═════ Data for processing

(** The flow of control out of the body of the [for] loop's [try]. *)
Inductive Flow : Type :=
| FallThrough        (* the [try] block ran to its end *)
| Continue.          (* the handler's [continue] *)

Section Worker.

Variable markdown_convert :
  list str -> list (str * list (str * pyval)) -> str -> Exc str.

(** [wk_manager.validate_wkhtmltopdf()]: the engine self-check. *)
Variable validate_wkhtmltopdf : World -> bool * str.

(** [os.path.basename], [os.path.splitext], [os.path.join],
    [os.path.abspath]. *)
Variable os_path_basename : str -> str.
Variable os_path_splitext : str -> str * str.
Variable os_path_join : str -> str -> str.
Variable os_path_abspath : str -> str.

(** [open(path, 'r', encoding='utf-8')] and [f.read()]: the text, or the
    exception of a missing, unreadable or undecodable file. *)
Variable read_text : World -> str -> Exc str.

(** [open(path, 'w', encoding='utf-8')] and [f.write(text)]: [None] when
    the text is written; else the exception and what is left at [path]. *)
Variable write_fault : World -> str -> str -> option (Exception * option str).

(** [os.remove(path)] on an existing file: [None] when it is removed. *)
Variable remove_fault : World -> str -> option Exception.

(** [pdfkit.from_string(html, output_path, options=..,
    configuration=config)]: the PDF written, or the exception and what
    is left at [output_path]. *)
Variable pdfkit_from_string :
  World -> str -> str -> gmap str pyval -> str + Exception * option str.

(** The fixed text of [create_html_template] before and after
    [html_content], and [create_header_footer_html]. *)
Variable template_head template_tail : str.
Variable create_header_footer_html : str -> bool -> str.

Definition create_html_template (html_content : str) : str :=
  template_head ++ html_content ++ template_tail.

Definition put_file (path : str) (left : option str) (w : World) : World :=
  match left with
  | Some content => set_fs (<[path := content]> (fs w)) w
  | None => w
  end.

Definition lift {A} (f : World -> Exc A * World) : M A :=
  fun s =>
    match f (world s) with
    | (r, w') => (r, {| world := w'; locals := locals s |})
    end.

Definition open_read (path : str) : M str :=
  lift (fun w => (read_text w path, record (ReadFile path) w)).

Definition open_write (path text : str) : M unit :=
  lift (fun w =>
    let w' := record (WriteFile path) w in
    match write_fault w path text with
    | None => (Ok tt, put_file path (Some text) w')
    | Some (e, left) => (Raise e, put_file path left w')
    end).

══════════

- Problem requirements
What this exercise asks for is an exact copy of all the records.

- Expected output
(** The flow of control out of the body of the [for] loop's [try]. *)
Inductive Flow : Type :=
| FallThrough        (* the [try] block ran to its end *)
| Continue.          (* the handler's [continue] *)

Section Worker.

Variable markdown_convert :
  list str -> list (str * list (str * pyval)) -> str -> Exc str.

(** [wk_manager.validate_wkhtmltopdf()]: the engine self-check. *)
Variable validate_wkhtmltopdf : World -> bool * str.

(** [os.path.basename], [os.path.splitext], [os.path.join],
    [os.path.abspath]. *)
Variable os_path_basename : str -> str.
Variable os_path_splitext : str -> str * str.
Variable os_path_join : str -> str -> str.
Variable os_path_abspath : str -> str.

(** [open(path, 'r', encoding='utf-8')] and [f.read()]: the text, or the
    exception of a missing, unreadable or undecodable file. *)
Variable read_text : World -> str -> Exc str.

(** [open(path, 'w', encoding='utf-8')] and [f.write(text)]: [None] when
    the text is written; else the exception and what is left at [path]. *)
Variable write_fault : World -> str -> str -> option (Exception * option str).

(** [os.remove(path)] on an existing file: [None] when it is removed. *)
Variable remove_fault : World -> str -> option Exception.

(** [pdfkit.from_string(html, output_path, options=..,
    configuration=config)]: the PDF written, or the exception and what
    is left at [output_path]. *)
Variable pdfkit_from_string :
  World -> str -> str -> gmap str pyval -> str + Exception * option str.

(** The fixed text of [create_html_template] before and after
    [html_content], and [create_header_footer_html]. *)
Variable template_head template_tail : str.
Variable create_header_footer_html : str -> bool -> str.

Definition create_html_template (html_content : str) : str :=
  template_head ++ html_content ++ template_tail.

Definition put_file (path : str) (left : option str) (w : World) : World :=
  match left with
  | Some content => set_fs (<[path := content]> (fs w)) w
  | None => w
  end.

Definition lift {A} (f : World -> Exc A * World) : M A :=
  fun s =>
    match f (world s) with
    | (r, w') => (r, {| world := w'; locals := locals s |})
    end.

Definition open_read (path : str) : M str :=
  lift (fun w => (read_text w path, record (ReadFile path) w)).

Definition open_write (path text : str) : M unit :=
  lift (fun w =>
    let w' := record (WriteFile path) w in
    match write_fault w path text with
    | None => (Ok tt, put_file path (Some text) w')
    | Some (e, left) => (Raise e, put_file path left w')
    end).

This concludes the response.